WASHINGTON (Reuters) - A prehistoric 15-foot-long (4.5 meters) whale that sucked prey into its mouth represents a key missing puzzle piece concerning the evolution of today's huge filter-feeding whales, scientists said on Thursday.

The researchers described fossils unearthed in Oregon of a whale named Maiabalaena nesbittae that lived 33 million years ago and possessed neither teeth nor baleen, the material that modern filter-feeding whales use to strain large amounts of tiny prey out of the water for food.

They called Maiabalaena, meaning "mother whale," a surprising intermediate evolutionary stage between modern baleen whales and their toothed ancestors. Maiabalaena consumed fish and squid by sucking them into its mouth.

The evolutionary steps that led to modern baleen filter-feeding giants like the blue whale, Earth's largest-known animal past or present, had remained unclear. Baleen is a flexible material made of keratin, the same stuff found in hair and fingernails.

One leading hypothesis had been that in the early stages of baleen whales' evolution they possessed both teeth and baleen before later becoming toothless. Maiabalaena's position on the whale family tree, the researchers said, instead indicates that tooth loss preceded baleens by millions of years.
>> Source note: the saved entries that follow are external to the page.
Lemma rotate_winv s owned w t :
  winv s owned -> views s !! w = None -> is_Some (tables s !! t) ->
  exists s', rotate w t s = Some s' /\ winv s' owned.
Proof.
  intros [I (o & x & v & Hsv & Hx & Hv & Hc)] Hw Ht. destruct (view_live _ _ _ _ _ I Hx) as [Hver _].
  pose proof (view_tables_live _ _ _ _ _ I Hx) as Htab.
  pose proof (new_view_inv _ _ _ w I Hw) as I1. set (s1 := new_view w s) in *.
  unfold rotate. rewrite Hsv. simpl_bind. rewrite Hx. simpl_bind.
  destruct (batch_insert_inv s1 _ _ w (menTables x) (mkView 1 [] None) I1) as (s2 & E2 & I2 & B2 & V2);
    [done|apply lookup_insert_eq|intros _; apply elem_of_app; right; left|].
  fold s1. rewrite E2. simpl_bind. rewrite Hv. simpl_bind. cbn [menTables app] in V2.
  destruct (set_vs_inv s2 _ _ w v (mkView 1 (menTables x) None) I2) as (s3 & E3 & I3 & B3 & V3);
    [apply B2; by apply Hver|rewrite V2; apply lookup_insert_eq|done|].
  rewrite E3. simpl_bind.
  destruct (insert_tb_inv s3 _ _ w t (mkView 1 (menTables x) (Some v)) I3) as (s4 & E4 & I4 & B4 & V4);
    [by apply B3, B2|rewrite V3; apply lookup_insert_eq|done|].
  rewrite E4. simpl_bind. eexists. split; [done|].
  eapply publish_winv; [done|rewrite V4; apply lookup_insert_eq|done|].
  destruct B2 as (_ & _ & B2 & _), B3 as (_ & _ & B3 & _), B4 as (_ & _ & B4 & _). rewrite B4, B3, B2. exact Hc.
Qed.

Lemma publish_flush_winv s owned f t v w o x :
  winv s owned -> sv_ s = Some o -> views s !! o = Some x -> t ∈ menTables x ->
  is_Some (files s !! f) -> links s !! v = None -> v <> 0%nat -> views s !! w = None ->
  exists s', publish_flush f t v w s = Some s' /\ winv s' owned.
Proof.
  intros [I (o' & x' & c & Hsv' & Hx' & Hc & Hcur)] Hsv Hx Ht Hf Hl Hv0 Hw.
  assert (o' = o) as -> by congruence. assert (x' = x) as -> by congruence. clear Hsv' Hx'.
  destruct (view_live _ _ _ _ _ I Hx) as [Hver _]. destruct (Hver c Hc) as [cx Hcx].
  pose proof (view_tables_live _ _ _ _ _ I Hx) as Htab.
  destruct (LogAndApply_inv s _ (mkEdit [f] ∅) v c cx I Hl Hv0 Hcur Hcx) as (s1 & E1 & I1 & [A1 (A2 & A3 & A4 & A5) A6 A7]).
  { intros g Hg. apply list_elem_of_singleton in Hg as ->. done. }
  specialize (A7 c cx Hcur Hcx). unfold publish_flush. rewrite E1. simpl_bind.
  rewrite A3, Hsv. simpl_bind. rewrite A2, Hx. simpl_bind.
  rewrite <- A2 in Hw. pose proof (new_view_inv _ _ _ w I1 Hw) as J1. set (s2 := new_view w s1) in *.
  destruct (batch_insert_inv s2 _ _ w (menTables x) (mkView 1 [] None) J1) as (s3 & E3 & I3 & B3 & V3);
    [intros u Hu; cbn; rewrite A4; by apply Htab|apply lookup_insert_eq|intros _; apply elem_of_app; right; left|].
  rewrite E3. simpl_bind. cbn [menTables app] in V3.
  destruct (remove_tb_inv s3 _ _ w t (mkView 1 (menTables x) None) I3) as (s4 & E4 & I4 & B4 & V4);
    [done|rewrite V3; apply lookup_insert_eq|intros _; apply elem_of_app; right; left|].
  rewrite E4. simpl_bind.
  assert (current_ s4 = Some v) as C4 by (destruct B3 as (_ & _ & B3 & _), B4 as (_ & _ & B4 & _); rewrite B4, B3; exact A1).
  rewrite C4. simpl_bind.
  destruct (set_vs_inv s4 _ _ w v (mkView 1 (vectorDel (menTables x) t) None) I4) as (s5 & E5 & I5 & B5 & V5);
    [apply B4, B3; cbn; rewrite A7; eauto|rewrite V4; apply lookup_insert_eq|done|].
  rewrite E5. simpl_bind. eexists. split; [done|].
  eapply publish_winv; [done|rewrite V5; apply lookup_insert_eq|done|].
  destruct B5 as (_ & _ & B5 & _). by rewrite B5.
Qed.

Lemma push_inv s own own' nb ds :
  inv s own nb -> own ≡ₚ ds ++ own' -> (forall w, DView w ∉ ds) -> inv (push s ds) own' nb.
Proof.
  intros [I1 I2 I3 I4 I5 I6 I7] Hp Hd. split; cbn [push set_drops views versions links files]; try done.
  - intros d. specialize (I1 d). rewrite !cnt_app, held_cnt in *. cbn [push set_drops current_ sv_ readers views versions drops].
    rewrite (cnt_perm d _ _ Hp) in I1. rewrite !cnt_app in *.
    change (refcount (push s ds) d) with (refcount s d). lia.
  - intros w x Hw. destruct (I2 w x Hw) as [? H]. split; [done|]. intros Hn. specialize (H Hn).
    rewrite Hp in H. apply elem_of_app in H as [H|?]; [by destruct (Hd w)|done].
Qed.

Lemma publish_compaction_winv s owned owned' deleted unref v w :
  winv s owned -> owned ≡ₚ unref ++ owned' -> links s !! v = None -> v <> 0%nat -> views s !! w = None ->
  exists s', publish_compaction deleted unref v w s = Some s' /\ winv s' owned'.
Proof.
  intros [I (o & x & c & Hsv & Hx & Hc & Hcur)] Hown Hl Hv0 Hw.
  destruct (view_live _ _ _ _ _ I Hx) as [Hver _]. destruct (Hver c Hc) as [cx Hcx].
  pose proof (view_tables_live _ _ _ _ _ I Hx) as Htab.
  destruct (LogAndApply_inv s _ (mkEdit [] deleted) v c cx I Hl Hv0 Hcur Hcx) as (s1 & E1 & I1 & [A1 (A2 & A3 & A4 & A5) A6 A7]).
  { intros g Hg. by apply elem_of_nil in Hg. }
  specialize (A7 c cx Hcur Hcx). unfold publish_compaction. rewrite E1. simpl_bind.
  rewrite A3, Hsv. simpl_bind. rewrite A2, Hx. simpl_bind.
  rewrite <- A2 in Hw. pose proof (new_view_inv _ _ _ w I1 Hw) as J1. set (s2 := new_view w s1) in *.
  destruct (batch_insert_inv s2 _ _ w (menTables x) (mkView 1 [] None) J1) as (s3 & E3 & I3 & B3 & V3);
    [intros u Hu; cbn; rewrite A4; by apply Htab|apply lookup_insert_eq|intros _; apply elem_of_app; right; left|].
  rewrite E3. simpl_bind. cbn [menTables app] in V3.
  assert (current_ s3 = Some v) as C3 by (destruct B3 as (_ & _ & B3 & _); rewrite B3; exact A1).
  rewrite C3. simpl_bind.
  destruct (set_vs_inv s3 _ _ w v (mkView 1 (menTables x) None) I3) as (s5 & E5 & I5 & B5 & V5);
    [apply B3; cbn; rewrite A7; eauto|rewrite V3; apply lookup_insert_eq|done|].
  rewrite E5. simpl_bind. eexists. split; [done|].
  destruct (publish_winv s5 owned w (mkView 1 (menTables x) (Some v)) v) as [J2 J3];
    [done|rewrite V5; apply lookup_insert_eq|done|destruct B5 as (_ & _ & B5 & _); by rewrite B5|].
  split; [|exact J3]. eapply push_inv; [exact J2|rewrite <- map_app; by apply Permutation_map|].
  intros u. apply not_view_token.
Qed.

(** ** Readers, drops, new objects *)
Lemma get_superversion_winv s owned :
  winv s owned -> exists s', get_superversion s = Some s' /\ winv s' owned.
Proof.
  intros W. pose proof (winv_versioned _ _ W) as Hall. destruct W as [[I1 I2 I3 I4 I5 I6 I7] (o & x & c & Hsv & Hx & Hc & Hcur)].
  unfold get_superversion. rewrite Hsv. simpl_bind. rewrite Hx. simpl_bind. eexists. split; [done|].
  split.
  - split; cbn [set_readers set_views views versions links files]; try done.
    + intros d. specialize (I1 d). rewrite cnt_app, held_cnt in *.
      cbn [set_readers set_views current_ sv_ readers views versions drops].
      rewrite (cnt_tokens_update _ _ _ x) by done. unfold view_tokens at 2 3. cbn [view_version menTables].
      rewrite map_app, !cnt_app. cbn [map]. rewrite !cnt_cons, !cnt_nil.
      destruct d as [u|u|g|t|u]; cbn [refcount set_readers set_views files views versions tables links] in *; count.
      * rewrite lookup_insert_eq, Hx in *. cbn in *. lia.
      * rewrite lookup_insert_ne by congruence. lia.
    + intros u y [[<- <-]|[Hne Hu]]%lookup_insert_Some; [|by apply I2]. destruct (I2 o x Hx). split; [cbn; lia|done].
  - exists o, (mkView (use_count x + 1) (menTables x) (view_version x)), c. split_and!; try done. apply lookup_insert_eq.
Qed.

Lemma end_read_winv s owned k w :
  winv s owned -> readers s !! k = Some w -> exists s', end_read k s = Some s' /\ winv s' owned.
Proof.
  intros [[I1 I2 I3 I4 I5 I6 I7] Hsv] Hk. unfold end_read. rewrite Hk. simpl_bind. eexists. split; [done|].
  split; [|done]. split; cbn [push set_drops set_readers views versions links files]; try done.
  intros d. specialize (I1 d). rewrite cnt_app, held_cnt in *.
  cbn [push set_drops set_readers current_ sv_ readers views versions drops].
  rewrite <- (take_drop_middle _ _ _ Hk) in I1. rewrite !map_app, !cnt_app in *. cbn [map] in I1. rewrite cnt_cons, cnt_nil in *.
  change (refcount (push (set_readers s _) _) d) with (refcount s d). lia.
Qed.

(** What a drop leaves alone. *)
Record drop_frame (s s' : Store) : Prop := {
  df_rest : current_ s' = current_ s /\ sv_ s' = sv_ s /\ readers s' = readers s;
  df_views : forall w y, views s' !! w = Some y -> exists x, views s !! w = Some x /\
    menTables y = menTables x /\ view_version y = view_version x;
}.

Lemma take_drop s owned ds1 d ds2 :
  inv s (map DFile owned) None -> drops s = ds1 ++ d :: ds2 ->
  inv (set_drops s (ds1 ++ ds2)) (d :: map DFile owned) None.
Proof.
  intros [I1 I2 I3 I4 I5 I6 I7] Hd. split; cbn [set_drops views versions links files]; try done.
  - intros e. specialize (I1 e). rewrite cnt_app, held_cnt, Hd in *.
    cbn [set_drops current_ sv_ readers views versions drops]. rewrite !cnt_app, !cnt_cons in *.
    change (refcount (set_drops s _) e) with (refcount s e). lia.
  - intros w x Hw. destruct (I2 w x Hw) as [? H]. split; [done|]. intros Hn. right. auto.
Qed.

Lemma run_drop_inv s d owned :
  inv s (d :: map DFile owned) None -> (forall w x, views s !! w = Some x -> view_version x <> None) ->
  exists s', run_drop d s = Some s' /\ inv s' (map DFile owned) None.
Proof.
  intros I Hall. destruct d as [w|v|f|t|v]; cbn [run_drop].
  - by apply release_view_inv.
  - destruct (version_unref _ _ _ _ I) as (s' & ? & ? & _); [done|eauto].
  - destruct (file_unref _ _ _ _ I) as (fs & ? & ?). eauto.
  - destruct (table_unref _ _ _ _ I) as (n & _ & ? & ?). eauto.
  - by apply free_version_inv.
Qed.

Lemma run_drop_frame d s s' : run_drop d s = Some s' -> drop_frame s s'.
Proof.
  destruct d as [w|v|f|t|v]; cbn [run_drop]; unfold release_view, Version_Unref, SSTableCache_Unref, MemTable_Unref, free_version.
  - destruct (views s !! w) as [x|] eqn:Hx; [|done]. cbn. destruct (_ <? 1); [done|]. destruct (1 <? _); intros [= <-].
    + split; [done|]. cbn. intros u y [[<- <-]|[Hne Hu]]%lookup_insert_Some; eauto.
    + split; [done|]. cbn. intros u y [Hne Hu]%lookup_delete_Some. eauto.
  - destruct (versions s !! v); [|done]. cbn. destruct (_ || _); [done|]. destruct (1 <? _); intros [= <-]; split; cbn; eauto.
  - destruct (files s !! f); [|done]. cbn. destruct (_ <? 1); [done|]. intros [= <-]. split; cbn; eauto.
  - destruct (tables s !! t); [|done]. cbn. destruct (_ <? 0); [done|]. intros [= <-]. split; cbn; eauto.
  - destruct (DeleteVersion v (links s)); [|done]. cbn. intros [= <-]. split; cbn; eauto.
Qed.

Lemma drop_winv s owned ds1 d ds2 :
  winv s owned -> drops s = ds1 ++ d :: ds2 ->
  exists s', run_drop d (set_drops s (ds1 ++ ds2)) = Some s' /\ winv s' owned.
Proof.
  intros W Hd. pose proof (winv_versioned _ _ W) as Hall. destruct W as [I (o & x & c & Hsv & Hx & Hc & Hcur)].
  destruct (run_drop_inv _ _ _ (take_drop _ _ _ _ _ I Hd) Hall) as (s' & E & I').
  exists s'. split; [done|]. split; [done|]. destruct (run_drop_frame _ _ _ E) as [(C1 & C2 & C3) Hv].
  cbn in C1, C2, C3, Hv. pose proof (inv_held _ _ _ (DView o) I') as Hl.
  assert (DView o ∈ held s') as Hin by (unfold held; rewrite C2, Hsv, !elem_of_app; right; left; left).
  specialize (Hl Hin). cbn in Hl. destruct (views s' !! o) as [y|] eqn:Ey; [|cbn in Hl; lia].
  destruct (Hv o y Ey) as (x' & Hx' & _ & Hvv). assert (x' = x) as -> by congruence.
  exists o, y, c. split_and!; congruence.
Qed.

Lemma new_file_winv s owned f : winv s owned -> files s !! f = None -> winv (new_file f s) (owned ++ [f]).
Proof.
  intros [[I1 I2 I3 I4 I5 I6 I7] Hsv] Hf. split; [|done]. split; cbn [new_file set_files views versions links files]; try done.
  - intros d. specialize (I1 d). change (held (new_file f s)) with (held s). rewrite map_app, !cnt_app in *. cbn [map].
    rewrite cnt_cons, cnt_nil.
    destruct d as [u|u|g|t|u]; cbn [refcount new_file set_files files views versions tables links] in *; count.
    + rewrite lookup_insert_eq, Hf in *. cbn in *. lia.
    + rewrite lookup_insert_ne by congruence. lia.
  - intros w x Hw. destruct (I2 w x Hw) as [? H]. split; [done|]. intros Hn. destruct (not_view_token _ _ (H Hn)).
  - intros g n [[<- <-]|[_ Hg]]%lookup_insert_Some; [lia|by eapply I4].
Qed.

(** A MemTable from the free list, whose count is zero. *)
Definition new_table (t : nat) (s : Store) : Store := set_tables s (<[t := 0]> (tables s)).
"This fossil demonstrates that the loss of teeth and the origin of baleen are separate evolutionary changes, and that the two changes did not overlap," said Nick Pyenson, curator of fossil marine mammals at the Smithsonian Institution's National Museum of Natural History and author of the book "Spying on Whales."

"Maiabalaena suggests that key evolutionary changes in the way that baleen whales feed, such as the loss of chewing, must have occurred before the innovation of filter feeding," Pyenson added.

Whales are marine mammals. The first whales evolved from wolf-like land ancestors roughly 50 million years ago. All early whales had teeth.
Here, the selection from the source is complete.